Task brief |
Using the records below, output the stretch that opens with the line containing "(** [bytes.Buffer.Read] of" and closes with the line containing "match err with", exactly and including both lines, with nothing more.

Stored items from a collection
Definition state_pending (s : state) : list M :=
  match s with Selecting v => pending v | Returned p => p end.
Definition label (s : state) (e : event) : option (fifo_event M) :=
  match e with
  | Incoming m => Some (Enq m)
  | Out => Deq <$> head (state_pending s)
  | _ => None
  end.
Definition returned (s : state) : bool :=
  match s with Selecting _ => false | Returned _ => true end.
Definition closed (s : state) : bool :=
  match s with Selecting v => finished v && negb (input v) | Returned _ => true end.
Definition aborts (e : event) : bool :=
  match e with StopClosed | Timeout => true | _ => false end.
Definition external (e : event) : bool :=
  match e with Incoming _ | InputClosed => true | _ => false end.
Definition measure (s : state) : nat :=
  match s with
  | Selecting v => 1 + length (pending v) + (if stopped v then 1 else 0)
  | Returned _ => 0
  end.

(** The input is nil exactly when the loop is finished, and a running
    finished loop has something pending. *)
Definition inv (s : state) : Prop :=
  match s with
  | Selecting v => input v = negb (finished v) /\ (finished v = true -> pending v <> [])
  | Returned _ => True
  end.

Lemma async_top_pending v : state_pending (top v) = pending v.
Proof. unfold top. by destruct (pending v) eqn:Hp; [destruct (finished v)|]. Qed.

Lemma async_top_returned v :
  returned (top v) = true -> pending v = [].
Proof. unfold top. by destruct (pending v). Qed.
End Loop.
Arguments state : clear implicits.
Arguments event : clear implicits.

#[global] Instance buffer {M} : BufferLoop M (state M) (event M).
Proof.
  refine {| buf_init := loop_init; buf_step := step; buf_pending := state_pending;
    buf_label := label; buf_returned := returned; buf_closed := closed; buf_send := Out;
    buf_aborts := aborts; buf_external := external; buf_measure := measure; buf_inv := inv |}.
  all: try done.
  - intros [v|p] e s' Hi He; [|done]. destruct v; loop_case top e He.
  - intros [v|p] e s' He; [|done].
    destruct v, e; step_inv He; rewrite ?async_top_pending; constructor.
  - by intros [].
  - intros [v|p] e s' He Hab Hr; [|done].
    destruct v, e; step_inv He; rewrite async_top_pending; by apply async_top_returned.
  - intros [v|p] e s' Hc Hex He; [|done]. destruct v; loop_case top e He.
  - intros [[[|m p]]|p] Hi Hc Hr; simpl in *; [|eauto|done].
    destruct Hi as [_ Hi]. apply andb_true_iff in Hc as [Hf _]. by destruct (Hi Hf).
Defined.
End AsyncBuff.

(** ** cocaine12/handler.go: [loop] (the request queue of a handler) *)
Module HandlerLoop.
Section Loop.
Context {M : Type}.

(** [closed] is the [onclose] channel, nil ([false]) once it was read closed. *)
Record vars : Type := mkVars {
  pending : list M;
  closed_chan : bool
}.

Inductive state : Type :=
| Selecting (v : vars)
| Returned (pending : list M).

Inductive event : Type :=
| Incoming (m : M)     (* incoming := <-input *)
| Out                  (* out <- first *)
| Closed.              (* <-closed *)

Definition top (v : vars) : state :=
  match pending v with
  | [] => if closed_chan v then Selecting v else Returned []
  | _ :: _ => Selecting v
  end.

Definition loop_init : state := top (mkVars [] true).

Definition step (s : state) (e : event) : option state :=
  match s with
  | Returned _ => None
  | Selecting v =>
    match e with
    | Incoming m => Some (top (mkVars (pending v ++ [m]) (closed_chan v)))
    | Out =>
      match pending v with
      | [] => None
      | _ :: rest => Some (top (mkVars rest (closed_chan v)))
      end
    | Closed => if closed_chan v then Some (top (mkVars (pending v) false)) else None
    end
  end.

Definition state_pending (s : state) : list M :=
  match s with Selecting v => pending v | Returned p => p end.
Definition label (s : state) (e : event) : option (fifo_event M) :=
  match e with
  | Incoming m => Some (Enq m)
  | Out => Deq <$> head (state_pending s)
  | Closed => None
  end.
Definition returned (s : state) : bool :=
  match s with Selecting _ => false | Returned _ => true end.
Definition closed (s : state) : bool :=
  match s with Selecting v => negb (closed_chan v) | Returned _ => true end.
Definition aborts (e : event) : bool := false.
Definition external (e : event) : bool :=
  match e with Incoming _ | Closed => true | Out => false end.
Definition measure (s : state) : nat :=
  match s with Selecting v => 1 + length (pending v) | Returned _ => 0 end.
Definition inv (s : state) : Prop :=
  match s with
  | Selecting v => closed_chan v = false -> pending v <> []
  | Returned _ => True
  end.

Lemma handler_top_pending v : state_pending (top v) = pending v.
Proof. unfold top. by destruct (pending v) eqn:Hp; [destruct (closed_chan v)|]. Qed.

Lemma handler_top_returned v : returned (top v) = true -> pending v = [].
Proof. unfold top. by destruct (pending v). Qed.
End Loop.
Arguments state : clear implicits.
Arguments event : clear implicits.

#[global] Instance buffer {M} : BufferLoop M (state M) (event M).
Proof.
  refine {| buf_init := loop_init; buf_step := step; buf_pending := state_pending;
    buf_label := label; buf_returned := returned; buf_closed := closed; buf_send := Out;
    buf_aborts := aborts; buf_external := external; buf_measure := measure; buf_inv := inv |}.
  all: try done.
  - intros [v|p] e s' Hi He; [|done]. destruct v; loop_case top e He.
  - intros [v|p] e s' He; [|done].
    destruct v, e; step_inv He; rewrite ?handler_top_pending; constructor.
  - by intros [].
  - intros [v|p] e s' He Hab Hr; [|done].
    destruct v, e; step_inv He; rewrite handler_top_pending; by apply handler_top_returned.
  - intros [v|p] e s' Hc Hex He; [|done]. destruct v; loop_case top e He.
  - intros [[[|m p]]|p] Hi Hc Hr; simpl in *; [|eauto|done].
    apply negb_true_iff in Hc. by destruct (Hi Hc).
Defined.
End HandlerLoop.

(** ** The v0.11 loops that a [stop] channel aborts *)
Module StopLoop.
Section Loop.
Context {M : Type}.

(** [input] is the [in] channel, nil once it was read closed. *)
Record vars : Type := mkVars {
  pending : list M;
  input : bool;
  finished : bool
}.

Inductive state : Type :=
| Selecting (v : vars)
| Returned (pending : list M).
(** A loop that has returned takes no step. *)
Lemma loop_alive (l l' : AsyncBuff.state M) e : AsyncBuff.step l e = Some l' -> AsyncBuff.returned l = false.
Proof. by destruct l. Qed.

Lemma timeout_last es (l : AsyncBuff.state M) :
  run AsyncBuff.step AsyncBuff.loop_init es = Some l -> AsyncBuff.Timeout ∈ es ->
  AsyncBuff.returned l = true.
Proof.
  intros Hrun Hin. apply list_elem_of_split in Hin as (es1 & es2 & ->).
  rewrite run_app in Hrun. destruct (run _ _ es1) as [[v|p]|]; cbn in Hrun; [|done..].
  destruct (AsyncBuff.quitAfterTimeout v); [|done]. by apply asyncBuff_returned_run in Hrun as [_ ->].
Qed.

(** A step of the loop. *)
Lemma inv_loop es s e a l' :
  inv es s -> loop_events [e] = [a] -> is_call e = false -> AsyncBuff.step (loop s) a = Some l' ->
  (a = AsyncBuff.StopTimer -> quitAfterTimeout s <> None) ->
  (a = AsyncBuff.Timeout -> exists i c, quitAfterTimeout s = Some i /\ callers s !! i = Some c /\
     timeoutChan c = Received) ->
  inv (es ++ [e]) (set_loop s l').
Proof.
  intros [Hl Hn Hc Ho Hd Hh Ht] He He' Hs Ha1 Ha2.
  split; rewrite ?loop_events_snoc, ?calls_snoc, ?He, ?He', ?Nat.add_0_r; try done.
  - by rewrite run_app, Hl; cbn; rewrite Hs.
  - intros i c Hi Hf. destruct (Hd i c Hi Hf) as [Hr|Hr]; [|by right].
    by rewrite (loop_alive _ _ _ Hs) in Hr.
  - intros [Hin|Hin%list_elem_of_singleton]%elem_of_app; [by apply Hh|by apply Ha1].
  - intros [Hin|Hin%list_elem_of_singleton]%elem_of_app; [by apply Ht|by apply Ha2].
Qed.

Lemma inv_handed es s i :
  inv es s -> AsyncBuff.returned (loop s) = false ->
  inv es (mkState (loop s) (stop_closed s) (Some i) (callers s)).
Proof.
  intros [Hl Hn Hc Ho Hd Hh Ht] Hr. split; try done.
  intros Hin. by rewrite (timeout_last _ _ Hl Hin) in Hr.
Qed.
(** [Read] gives a handler the data of a chunk built by
    [newChunkV1], and the message, category and code of an error built by
    [newErrorV1], provided the codec decodes an error payload to the fields it
    encodes; the closing of the stream and the end of the context are reported
    as their own errors. *)
Theorem request_read_roundtrip (convertPayload : list value -> (Z * Z * string) + error)
    (Hcodec : forall category code message,
       convertPayload [VIntPair category code; VString message] = inl (category, code, message)) :
  (forall s data, Read convertPayload (ReadMsg (newChunkV1 s data)) = Ok (data, None)) /\
  (forall s category code message,
     Read convertPayload (ReadMsg (newErrorV1 s category code message)) =
       Ok (None, Some (ErrRequest message category code))) /\
  Read convertPayload ReadClosed = Ok (None, Some ErrStreamIsClosed) /\
  (forall reason, Read convertPayload (ReadCtxDone reason) = Ok (None, Some (CtxErr reason))).
Proof.
  split_and!; try done. intros s category code message.
  cbn. by rewrite Hcodec.
Qed.

Lemma request_read_roundtrip_witness :
  Read (fun l => match l with
                 | [VIntPair a b; VString m] => inl (a, b, m)
                 | _ => inr (ExtErr "codec")
                 end) (ReadMsg (newErrorV1 3 42 (-100) "dummyError"))
    = Ok (None, Some (ErrRequest "dummyError" 42 (-100))).
Proof. apply request_read_roundtrip. done. Defined.

(** After [Worker.Run] has bound its handlers, an event runs
    the handler given for it, else the one bound before with [On], else (also
    for a nil handler) the fallback, which by default replies with error 200. *)
Theorem event_handlers_call (order : list (string * option handler_prog)) (e : EventHandlers)
    (event : string) (Hnd : NoDup order.*1) :
  Call (bind_all order e) event =
    match (list_to_map order : gmap string (option handler_prog)) !! event with
    | Some (Some h) => h
    | Some None => fallback e event
    | None => Call e event
    end /\
  sent (invocation event (Call NewEventHandlers event) "" (fun _ => (None, None)) 7) =
    [newErrorV1 7 42 200 ("There is no handler for an event " +:+ event)].
Proof.
  assert (Hf : forall o e', fallback (bind_all o e') = fallback e').
  { induction o as [|[ev h] o IH]; intros e'; [done|]. apply (IH (On ev h e')). }
  split; [|by cbn].
  unfold Call. rewrite bind_all_lookup, Hf by done.
  by destruct ((list_to_map order : gmap string (option handler_prog)) !! event) as [[h|]|].
Qed.

Lemma event_handlers_call_witness :
  Call (bind_all [("a", Some HReturn); ("b", None)] NewEventHandlers) "a" = HReturn.
Proof.
  refine (proj1 (event_handlers_call [("a", Some HReturn); ("b", None)] NewEventHandlers "a" _)).
  apply (bool_decide_unpack _). vm_compute. exact I.
Defined.
(* ===== verification/Reader.v ===== *)
(** * cocaine12/utils.go: [requestReader]

    The adapter that presents the chunks of a request as an [io.Reader]: a
    chunk longer than the caller's buffer is kept for the next calls. *)
From S2P Require Import Prelude GoTypes.
From Stdlib Require Import Strings.Byte Lia.

(** ** Definitions *)

(** [requestReader]: [buffer] is the unread part of its [bytes.Buffer]; the
    request is the sequence of results its [Read] will give. *)
Record requestReader : Type := mkReader {
  buffer : list byte;
  req : list (gobytes * option error)
}.

Definition RequestReader (req : list (gobytes * option error)) : requestReader :=
  mkReader [] req.

(** [bytes.Buffer.Read] of a non-empty buffer into a slice of length [n]. *)
Definition buffer_Read (n : nat) (b : list byte) : list byte * list byte := (take n b, drop n b).

(** [Read(p)] with [len(p) = n]: the bytes copied to the front of [p], the
    error, and the reader afterwards; [None] when the request has no result to
    give yet, and the call blocks. The returned count is the number of bytes
    copied. *)
Definition Read (n : nat) (r : requestReader)
    : option (list byte * option error * requestReader) :=
  match buffer r with
  | _ :: _ =>
    let (p, rest) := buffer_Read n (buffer r) in
    Some (p, None, mkReader rest (req r))
  | [] =>
    match req r with
    | [] => None
    | (data, err) :: req' =>
      match err with
      | None =>
        let d := bytes_of data in
        let copied := take n d in                 (* n := copy(p, data) *)
        if decide (length copied < length d) then
          Some (copied, None, mkReader (drop (length copied) d) req')
        else Some (copied, None, mkReader [] req')
      | Some ErrStreamIsClosed => Some ([], Some EOF, mkReader [] req')
      | Some err => Some ([], Some err, mkReader [] req')
      end
    end
  end.

(** Successive reads with the given slice lengths, up to the first error. *)
Fixpoint read_all (ns : list nat) (r : requestReader)
    : option (list byte * option error * requestReader) :=
  match ns with
  | [] => Some ([], None, r)
  | n :: ns =>
    match Read n r with
    | None => None
    | Some (p, Some err, r) => Some (p, Some err, r)
    | Some (p, None, r) =>
      match read_all ns r with
      | None => None
      | Some (ps, err, r) => Some (p ++ ps, err, r)
      end
    end
  end.

(** The results of a request whose stream carries [chunks] and is then closed. *)
Definition closed_stream (chunks : list gobytes) : list (gobytes * option error) :=
  map (fun c => (c, None)) chunks ++ [(None, Some ErrStreamIsClosed)].

Definition contents (chunks : list gobytes) : list byte := concat (map bytes_of chunks).

(** What is still to be read. *)
Definition remaining (b : list byte) (chunks : list gobytes) : list byte := b ++ contents chunks.

(** ** Lemmas *)

Lemma Read_step n b chunks :
  match Read n (mkReader b (closed_stream chunks)) with
  | Some (p, None, r) =>
    length p <= n /\
    exists b' chunks', r = mkReader b' (closed_stream chunks') /\
      remaining b chunks = p ++ remaining b' chunks' /\
      (0 < n -> length b' + length (contents chunks') + length chunks' <
                length b + length (contents chunks) + length chunks)
  | Some (p, Some err, r) => err = EOF /\ p = [] /\ remaining b chunks = []
  | None => False
  end.
Proof.
  unfold Read. cbn [buffer req]. destruct b as [|x b].
  - destruct chunks as [|c chunks]; [done|]. cbn [closed_stream map app].
    unfold remaining, contents. cbn [map concat app].
    assert (Hlen : length (take n (bytes_of c)) = min n (length (bytes_of c)))
      by apply length_take.
    case_decide as Hlt; (split; [lia|]).
    + exists (drop n (bytes_of c)), chunks. rewrite Hlen. rewrite Nat.min_l by lia.
      split_and!; [done| |].
      * by rewrite (assoc_L (++)), take_drop.
      * rewrite length_app, length_drop. simpl. lia.
    + exists [], chunks. split_and!; [done| |].
      * rewrite take_ge by lia. done.
      * rewrite length_app. simpl. lia.
  - unfold buffer_Read. split; [rewrite length_take; lia|].
    exists (drop n (x :: b)), chunks. split_and!; [done| |].
    + unfold remaining. by rewrite (assoc_L (++)), take_drop.
    + rewrite length_drop. simpl. lia.
Qed.

(** Reads that meet no error deliver a prefix of what remained. *)
Lemma read_all_contents ns b chunks :
  match read_all ns (mkReader b (closed_stream chunks)) with
  | Some (ps, None, r) =>
    exists b' chunks', r = mkReader b' (closed_stream chunks') /\
      remaining b chunks = ps ++ remaining b' chunks'
  | Some (ps, Some err, r) => err = EOF /\ ps = remaining b chunks
  | None => False
  end.
Proof.
  revert b chunks. induction ns as [|n ns IH]; intros b chunks; [by exists b, chunks|].
  cbn [read_all]. pose proof (Read_step n b chunks) as Hs.
  destruct (Read n _) as [[[p [err|]] r]|]; [naive_solver| |done].
  destruct Hs as (_ & b' & chunks' & -> & Hrem & _). specialize (IH b' chunks').
  destruct (read_all ns _) as [[[ps [err|]] r]|]; [| |done].
  - destruct IH as [-> ->]. done.
  - destruct IH as (b2 & c2 & -> & Hr). exists b2, c2. split; [done|].
    by rewrite Hrem, Hr, (assoc_L (++)).
Qed.

Lemma read_all_eof n k b chunks :
  0 < n -> length b + length (contents chunks) + length chunks < k ->
  exists ps r, read_all (replicate k n) (mkReader b (closed_stream chunks)) = Some (ps, Some EOF, r).
Proof.
  intros Hn. revert b chunks. induction k as [|k IH]; intros b chunks Hk; [lia|].
  cbn [replicate read_all]. pose proof (Read_step n b chunks) as Hs.
  destruct (Read n _) as [[[p [err|]] r]|]; [|destruct Hs as (_ & b' & c' & -> & _ & Hm)|done].
  - destruct Hs as (-> & _). eauto.
  - destruct (IH b' c') as (ps & r & ->); [specialize (Hm Hn); lia|]. eauto.
Qed.

(** ** Properties *)

(** Reading a closed request through the reader with slices
    of any lengths delivers the bytes of its chunks exactly: never more than
    the slice holds, in order, nothing lost or repeated between a chunk and the
    internal buffer; end of file is reported exactly after the last byte, and
    is reached by finitely many reads of non-empty slices. *)
Theorem reader_exact (chunks : list gobytes) :
  (forall ns,
     match read_all ns (RequestReader (closed_stream chunks)) with
     | Some (ps, None, _) => exists rest, contents chunks = ps ++ rest
     | Some (ps, Some err, _) => err = EOF /\ ps = contents chunks
     | None => False
     end) /\
  (forall n, 0 < n -> exists k ps r,
     read_all (replicate k n) (RequestReader (closed_stream chunks)) = Some (ps, Some EOF, r)) /\
  (forall n b p err r, Read n (mkReader b (closed_stream chunks)) = Some (p, err, r) ->
     length p <= n).
Proof.
  split_and!.
  - intros ns. pose proof (read_all_contents ns [] chunks) as H.
    unfold RequestReader. destruct (read_all ns _) as [[[ps [err|]] r]|]; [done| |done].
    destruct H as (b' & c' & _ & Hr). by eexists.
  - intros n Hn. eexists. by apply read_all_eof; [|apply Nat.lt_succ_diag_r].
  - intros n b p err r Hr. pose proof (Read_step n b chunks) as H. rewrite Hr in H.
    destruct err; [|naive_solver]. destruct H as (_ & -> & _). simpl. lia.
Qed.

The answer |
(** [bytes.Buffer.Read] of a non-empty buffer into a slice of length [n]. *)
Definition buffer_Read (n : nat) (b : list byte) : list byte * list byte := (take n b, drop n b).

(** [Read(p)] with [len(p) = n]: the bytes copied to the front of [p], the
    error, and the reader afterwards; [None] when the request has no result to
    give yet, and the call blocks. The returned count is the number of bytes
    copied. *)
Definition Read (n : nat) (r : requestReader)
    : option (list byte * option error * requestReader) :=
  match buffer r with
  | _ :: _ =>
    let (p, rest) := buffer_Read n (buffer r) in
    Some (p, None, mkReader rest (req r))
  | [] =>
    match req r with
    | [] => None
    | (data, err) :: req' =>
      match err with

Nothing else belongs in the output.